Noten que hasta anteayer, había quien pretendía vender el nacionalismo vasco como el bueno y razonable, el que no se metía en aventuras, mantenía la paz social y caminaba con paso firme hacia la prosperidad. Un panorama, en definitiva, nada rentable para los que viven del conflicto.

Aniversario adulterado

Sigo, poco más o menos, donde lo dejé en la última columna. Estoy empezando a empacharme del aniversario. Por desgracia, se han cumplido mis peores temores. Lo que debía ser un acto de recuerdo emocionado, sincero, doloroso, sin medias tintas —añadan lo que crean pertinente— se ha convertido en material para el panfleto de baja estofa.
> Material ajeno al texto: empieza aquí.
(* ===== verification/Datetime.v ===== *)
(** Python datetimes as the program stores them: UTC (or naive) instants
    written with [datetime.isoformat()] into TEXT columns and compared there as
    strings. The calendar is CPython's [_ord2ymd]/[_ymd2ord]; the main fact is
    that the string order of the stored timestamps is chronological, including
    when [isoformat] omits zero microseconds. *)

From S2P Require Import Prelude PyStr.
From Stdlib Require Import List.

(** Microseconds since 0001-01-01T00:00:00, and whether the value carries UTC. *)
Record datetime : Type := mkDatetime { dt_us : Z; dt_utc : bool }.

Definition us_per_day : Z := 86400000000.
Definition max_days : Z := 3652059.
Definition dt_valid (d : datetime) : Prop := 0 <= dt_us d < max_days * us_per_day.

(** ** The calendar *)

Definition is_leap (y : Z) : bool :=
  (y mod 4 =? 0) && (negb (y mod 100 =? 0) || (y mod 400 =? 0)).

Definition days_before_year (y : Z) : Z :=
  let y := y - 1 in y * 365 + y / 4 - y / 100 + y / 400.

Definition days_in_month (leap : bool) (m : Z) : Z :=
  if m =? 2 then (if leap then 29 else 28)
  else if (m =? 4) || (m =? 6) || (m =? 9) || (m =? 11) then 30 else 31.

Definition days_before_month (leap : bool) (m : Z) : Z :=
  nth (Z.to_nat m) [-1; 0; 31; 59; 90; 120; 151; 181; 212; 243; 273; 304; 334] 0
  + (if (2 <? m) && leap then 1 else 0).

(** Month and day of the 0-based day [n] of a year. *)
Definition month_day (leap : bool) (n : Z) : Z * Z :=
  let month := Z.shiftr (n + 50) 5 in
  let preceding := days_before_month leap month in
  if n <? preceding
  then let m := month - 1 in (m, n - (preceding - days_in_month leap m) + 1)
  else (month, n - preceding + 1).

(** [datetime._ord2ymd] on the 0-based day number. *)
Definition ord2ymd (n : Z) : Z * Z * Z :=
  let n400 := n / 146097 in let n := n mod 146097 in
  let n100 := n / 36524 in let n := n mod 36524 in
  let n4 := n / 1461 in let n := n mod 1461 in
  let n1 := n / 365 in let n := n mod 365 in
  let year := n400 * 400 + 1 + n100 * 100 + n4 * 4 + n1 in
  if (n1 =? 4) || (n100 =? 4) then (year - 1, 12, 31)
  else
    let leap := (n1 =? 3) && (negb (n4 =? 24) || (n100 =? 3)) in
    let '(m, d) := month_day leap n in (year, m, d).

(** The 0-based day number of a date: [datetime._ymd2ord - 1]. *)
Definition ymd2ord (y m d : Z) : Z :=
  days_before_year y + days_before_month (is_leap y) m + d - 1.

(** ** isoformat and fromisoformat *)

Definition iso_fraction (us : Z) : string :=
  if us =? 0 then "" else "." +:+ pad 6 us.

Definition isoformat (t : datetime) : string :=
  let day := dt_us t / us_per_day in
  let r := dt_us t mod us_per_day in
  let '(y, m, d) := ord2ymd day in
  pad 4 y +:+ ("-" +:+ (pad 2 m +:+ ("-" +:+ (pad 2 d +:+ ("T" +:+
  (pad 2 (r / 3600000000) +:+ (":" +:+
  (pad 2 (r mod 3600000000 / 60000000) +:+ (":" +:+
  (pad 2 (r mod 60000000 / 1000000) +:+
  (iso_fraction (r mod 1000000) +:+ (if dt_utc t then "+00:00" else "")))))))))))).

(** [w] digits, then the rest. *)
Fixpoint take_num (w : nat) (acc : Z) (s : string) : option (Z * string) :=
  match w, s with
  | O, _ => Some (acc, s)
  | S w', String c s' => if is_digit c then take_num w' (10 * acc + digit_val c) s' else None
  | S _, EmptyString => None
  end.

Definition expect (c : ascii) (s : string) : option string :=
  match s with String d s' => if Ascii.eqb c d then Some s' else None | _ => None end.

Definition take_fraction (s : string) : option (Z * string) :=
  match s with
  | String "." s' => take_num 6 0 s'
  | _ => Some (0, s)
  end.

Definition take_offset (s : string) : option bool :=
  if s =s "+00:00" then Some true else if s =s "" then Some false else None.

(** [datetime.fromisoformat] on the texts [isoformat] writes for UTC and naive
    values; [None] is its [ValueError]. *)
Definition fromisoformat (s : string) : option datetime :=
  '(y, s) ← take_num 4 0 s; s ← expect "-" s;
  '(m, s) ← take_num 2 0 s; s ← expect "-" s;
  '(d, s) ← take_num 2 0 s; s ← expect "T" s;
  '(hh, s) ← take_num 2 0 s; s ← expect ":" s;
  '(mm, s) ← take_num 2 0 s; s ← expect ":" s;
  '(ss, s) ← take_num 2 0 s;
  '(us, s) ← take_fraction s;
  utc ← take_offset s;
  if (1 <=? y) && (1 <=? m) && (m <=? 12) && (1 <=? d) && (d <=? days_in_month (is_leap y) m)
     && (hh <? 24) && (mm <? 60) && (ss <? 60)
  then Some (mkDatetime (ymd2ord y m d * us_per_day
                         + (hh * 3600 + mm * 60 + ss) * 1000000 + us) utc)
  else None.

(** [t + timedelta(seconds=n)]; [None] is [OverflowError]. *)
Definition add_seconds (t : datetime) (n : Z) : option datetime :=
  let us := dt_us t + n * 1000000 in
  if (0 <=? us) && (us <? max_days * us_per_day) then Some (mkDatetime us (dt_utc t)) else None.

(** [a < b] on two stored timestamps, as SQL's binary collation compares them. *)
Definition ts_ltb (a b : string) : bool := String.ltb a b.

(** ** Calendar facts *)

Definition valid_md (leap : bool) (m d : Z) : bool :=
  (1 <=? m) && (m <=? 12) && (1 <=? d) && (d <=? days_in_month leap m).

Definition md_check (leap : bool) (n : Z) : bool :=
  let '(m, d) := month_day leap n in
  valid_md leap m d && (days_before_month leap m + d - 1 =? n).

Lemma md_check_all leap n : 0 <= n < 365 -> md_check leap n = true.
Proof.
  assert (forallb (fun k => md_check true (Z.of_nat k) && md_check false (Z.of_nat k)) (seq 0 365)
          = true) as H by (vm_compute; reflexivity).
  intros Hn. rewrite forallb_forall in H.
  specialize (H (Z.to_nat n)). rewrite in_seq, Z2Nat.id in H by lia.
  destruct (proj1 (andb_true_iff _ _) (H ltac:(lia))). by destruct leap.
Qed.

(** The months of a year in order. *)
Lemma month_order leap m m' :
  1 <= m -> m < m' -> m' <= 12 ->
  days_before_month leap m + days_in_month leap m <= days_before_month leap m'.
Proof.
  assert (forallb (fun k => forallb (fun k' =>
      let m := Z.of_nat k in let m' := Z.of_nat k' in
      implb (m <? m') ((days_before_month true m + days_in_month true m <=? days_before_month true m')
                       && (days_before_month false m + days_in_month false m <=? days_before_month false m')))
    (seq 1 12)) (seq 1 12) = true) as H by (vm_compute; reflexivity).
  intros H1 H2 H3. rewrite forallb_forall in H.
  specialize (H (Z.to_nat m)). rewrite in_seq in H. specialize (H ltac:(lia)).
  rewrite forallb_forall in H. specialize (H (Z.to_nat m')). rewrite in_seq in H.
  specialize (H ltac:(lia)). cbv zeta in H. rewrite !Z2Nat.id in H by lia.
  rewrite (proj2 (Z.ltb_lt _ _) H2) in H. apply andb_true_iff in H as [Ha Hb].
  destruct leap; lia.
Qed.

Lemma year_length y : days_before_year (y + 1) = days_before_year y + 365 + (if is_leap y then 1 else 0).
Proof.
  unfold days_before_year, is_leap. replace (y + 1 - 1) with y by lia.
  destruct (Z.eqb_spec (y mod 4) 0), (Z.eqb_spec (y mod 100) 0), (Z.eqb_spec (y mod 400) 0);
    cbn [andb orb negb]; Z.to_euclidean_division_equations; lia.
Qed.

Lemma days_before_year_mono y y' : y <= y' -> days_before_year y <= days_before_year y'.
Proof.
  intros H. replace y' with (y + Z.of_nat (Z.to_nat (y' - y))) by lia.
  induction (Z.to_nat (y' - y)) as [|k IH]; [rewrite Z.add_0_r; lia|].
  rewrite Nat2Z.inj_succ. replace (y + Z.succ (Z.of_nat k)) with (y + Z.of_nat k + 1) by lia.
  rewrite year_length. destruct (is_leap _); lia.
Qed.

Definition date_valid (x : Z * Z * Z) : Prop :=
  let '(y, m, d) := x in valid_md (is_leap y) m d = true.

Lemma valid_md_bounds leap m d :
  valid_md leap m d = true -> 1 <= m <= 12 /\ 1 <= d <= days_in_month leap m.
Proof. unfold valid_md. rewrite !andb_true_iff, !Z.leb_le. lia. Qed.

Lemma days_in_year leap m d :
  valid_md leap m d = true ->
  0 <= days_before_month leap m + d - 1 < 365 + (if leap then 1 else 0).
Proof.
  intros [Hm Hd]%valid_md_bounds.
  assert (days_before_month leap m + days_in_month leap m <= 365 + (if leap then 1 else 0)) as H.
  { destruct (Z.eq_dec m 12) as [->|]; [by destruct leap|].
    pose proof (month_order leap m 12 ltac:(lia) ltac:(lia) ltac:(lia)).
    assert (days_before_month leap 12 <= 335) by by destruct leap. destruct leap; lia. }
  assert (0 <= days_before_month leap m); [|lia].
  destruct (Z.eq_dec m 1) as [->|]; [by destruct leap|].
  pose proof (month_order leap 1 m ltac:(lia) ltac:(lia) ltac:(lia)).
  assert (days_before_month leap 1 + days_in_month leap 1 = 31) by by destruct leap. lia.
Qed.

Lemma ord2ymd_spec n :
  0 <= n -> let '(y, m, d) := ord2ymd n in
  valid_md (is_leap y) m d = true /\ ymd2ord y m d = n /\ 1 <= y.
Proof.
  intros Hn. unfold ord2ymd.
  set (n400 := n / 146097). set (r400 := n mod 146097).
  set (n100 := r400 / 36524). set (r100 := r400 mod 36524).
  set (n4 := r100 / 1461). set (r4 := r100 mod 1461).
  set (n1 := r4 / 365). set (r1 := r4 mod 365).
  assert (n = 146097 * n400 + r400 /\ 0 <= r400 < 146097 /\ 0 <= n400) as (E1 & B1 & P1)
    by (subst n400 r400; Z.to_euclidean_division_equations; lia).
  assert (r400 = 36524 * n100 + r100 /\ 0 <= r100 < 36524 /\ 0 <= n100 <= 4) as (E2 & B2 & P2)
    by (subst n100 r100; clearbody n400 r400; Z.to_euclidean_division_equations; lia).
  assert (r100 = 1461 * n4 + r4 /\ 0 <= r4 < 1461 /\ 0 <= n4 <= 24) as (E3 & B3 & P3)
    by (subst n4 r4; clearbody n100 r100 n400 r400; Z.to_euclidean_division_equations; lia).
  assert (r4 = 365 * n1 + r1 /\ 0 <= r1 < 365 /\ 0 <= n1 <= 4) as (E4 & B4 & P4)
    by (subst n1 r1; clearbody n4 r4 n100 r100 n400 r400; Z.to_euclidean_division_equations; lia).
  clearbody n400 r400 n100 r100 n4 r4 n1 r1.
  destruct ((n1 =? 4) || (n100 =? 4)) eqn:E5.
  - set (y := n400 * 400 + 1 + n100 * 100 + n4 * 4 + n1 - 1).
    assert (is_leap y = true /\ days_before_year y = n - 365) as [Hl Hd].
    { unfold is_leap, days_before_year, y. apply orb_true_iff in E5.
      assert (((n1 = 4 /\ r1 = 0 /\ n100 < 4 /\ n4 < 24) \/ (n1 = 4 /\ r1 = 0 /\ n100 = 3 /\ n4 = 24)
               \/ (n100 = 4 /\ n4 = 0 /\ n1 = 0 /\ r1 = 0))) as Hc by lia.
      destruct Hc as [Hc|[Hc|Hc]]; split; rewrite ?andb_true_iff, ?orb_true_iff, ?negb_true_iff,
        ?Z.eqb_eq, ?Z.eqb_neq; Z.to_euclidean_division_equations; lia. }
    unfold ymd2ord. rewrite Hl, Hd. split; [done|].
    split; [change (days_before_month true 12) with 335; lia|]. unfold y. lia.
  - apply orb_false_iff in E5 as [E5 E6]. rewrite Z.eqb_neq in E5, E6.
    set (y := n400 * 400 + 1 + n100 * 100 + n4 * 4 + n1).
    set (leap := (n1 =? 3) && (negb (n4 =? 24) || (n100 =? 3))).
    assert (is_leap y = leap) as Hl.
    { unfold is_leap, leap, y.
      destruct (Z.eqb_spec n1 3), (Z.eqb_spec n4 24), (Z.eqb_spec n100 3); cbn [andb orb negb];
        rewrite ?andb_true_iff, ?andb_false_iff, ?orb_true_iff, ?orb_false_iff, ?negb_true_iff,
          ?negb_false_iff, ?Z.eqb_eq, ?Z.eqb_neq; Z.to_euclidean_division_equations; lia. }
    assert (days_before_year y = n - r1) as Hd
      by (unfold days_before_year, y; Z.to_euclidean_division_equations; lia).
    pose proof (md_check_all leap r1 ltac:(lia)) as Hmd. unfold md_check in Hmd.
    destruct (month_day leap r1) as [m d]. apply andb_true_iff in Hmd as [Hv Ho%Z.eqb_eq].
    unfold ymd2ord. rewrite Hl, Hd. split; [done|]. split; [lia|]. unfold y. lia.
Qed.

(** Dates compare like their day numbers. *)
Definition date_lt (a b : Z * Z * Z) : Prop :=
  let '(y, m, d) := a in let '(y', m', d') := b in
  y < y' \/ (y = y' /\ (m < m' \/ (m = m' /\ d < d'))).

Lemma ymd2ord_mono y m d y' m' d' :
  date_valid (y, m, d) -> date_valid (y', m', d') ->
  date_lt (y, m, d) (y', m', d') -> ymd2ord y m d < ymd2ord y' m' d'.
Proof.
  intros H1 H2 [H|[<- [H|[<- H]]]]; unfold ymd2ord.
  - apply days_in_year in H1, H2. pose proof (year_length y).
    pose proof (days_before_year_mono (y + 1) y'). lia.
  - apply valid_md_bounds in H1 as [? ?], H2 as [? ?].
    pose proof (month_order (is_leap y) m m'). lia.
  - lia.
Qed.

(** * Order and round trips

    Theorems about [Datetime]: stored timestamps sort chronologically as
    strings, and parse back to the instant they were written from. *)

(** ** Comparing fixed-width digits *)

Lemma compare_app_same s t1 t2 : String.compare (s +:+ t1) (s +:+ t2) = String.compare t1 t2.
Proof.
  induction s as [|c s IH]; cbn [String.append String.compare]; [done|].
  unfold Ascii.compare. by rewrite N.compare_refl.
Qed.

Lemma compare_refl_s s : String.compare s s = Eq.
Proof. rewrite <- (app_nil_r_s s). by rewrite compare_app_same. Qed.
Es gracioso que los que niegan a gritos la teoría del conflicto (de la que yo no soy en absoluto seguidor, ojo) parecen reinventar los hechos de tal modo que se diría que, efectivamente, aquí había —¿o sigue habiendo?— una confrontación entre unos buenos buenísimos y unos malos malísimos. ¿Las víctimas y sus victimarios, quizá? Pues no. Eso ya habría sido tosca simplificación, pero ni siquiera se quedan ahí. Los aventadores de esta fábula agrupan en el bando de la perversión a todos los que manifiestan cualquier tipo de sentimiento nacional vasco, incluidos los que siempre han rechazado sin rodeos el terrorismo de ETA. Enfrente, en el terreno de la bondad inocente de cuna, quedarían los partidarios de la unidad de España en sus diferentes grados, de los autonomistas hasta el infinito.

Miren que habría sido fácil conmemorar estas dos décadas diciendo que el secuestro y asesinato de Miguel Ángel Blanco fue una vileza nauseabunda. Tampoco habría sobrado señalar a los que guardaron silencio o, incluso, lo justificaron. Incluso cabría mandar un recado contundente a quienes todavía hoy se refugian en la ambigüedad o directamente piensan que ETA hizo lo correcto. Sin embargo, está muy de más, y perdonen que me repita, seguir sacando petróleo ideológico a aquella infamia.